• TASK DESCRIPTION: Take every line containing "split" from the material and copy it.

======== INFORMATION GIVEN

Lemma updateCosts_inflates_witness :
  exists l' c' src, updateCosts (example_inflation spot_map 2) spot_map 1 1 5 5 = Some (l', with_costmap spot_map (Some c')) /\ src (4, 2) = Some (2, 2) /\ il_current_ l' = true.
Proof.
  destruct example_inflation_fits as [Hr (Hs & Hh & HW & HN)]. assert (Hne : cell_inflation_radius_ (example_inflation spot_map 2) = 2) by (vm_compute; reflexivity).
  destruct (updateCosts_inflates hypot_sqrt half_cost (example_inflation spot_map 2) spot_map spot_cells 1 1 5 5) as (l' & c' & src & E & _ & Ecur & _ & Hin & _ & _ & Hdisc).
  - apply caches_ok_radius; [|exact Hr]. rewrite Hne. lia.
  - vm_compute. reflexivity.
  - exact Hh.
  - exact spot_map_wf.
  - exact spot_cells_bytes.
  - unfold window_ok. cbn [size_x_ size_y_ spot_map]. lia.
  - exact HW.
  - exact HN.
  - exists l', c', src. split; [exact E|]. split; [|exact Ecur]. apply Hdisc.
    + split; [split; split; vm_compute; congruence || reflexivity|]. rewrite Hne. cbn [fst snd]. split; [lia|]. split; [lia|]. vm_compute. reflexivity.
    + intros [x y] ([Hx Hy] & _ & _ & Hso). unfold on_map in Hx, Hy. cbn [fst snd size_x_ size_y_ spot_map] in Hx, Hy.
      unfold is_source, cell_id in Hso. cbn [fst snd size_x_ spot_map] in Hso.
      pose proof (spot_source (y * 5 + x) ltac:(lia) Hso). f_equal; lia.
    + split; split; vm_compute; congruence || reflexivity.
    + rewrite Hne. vm_compute. congruence.
Defined.
End example.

================

• ANSWER BELOW:
  - exists l', c', src. split; [exact E|]. split; [|exact Ecur]. apply Hdisc.
    + split; [split; split; vm_compute; congruence || reflexivity|]. rewrite Hne. cbn [fst snd]. split; [lia|]. split; [lia|]. vm_compute. reflexivity.
    + split; split; vm_compute; congruence || reflexivity.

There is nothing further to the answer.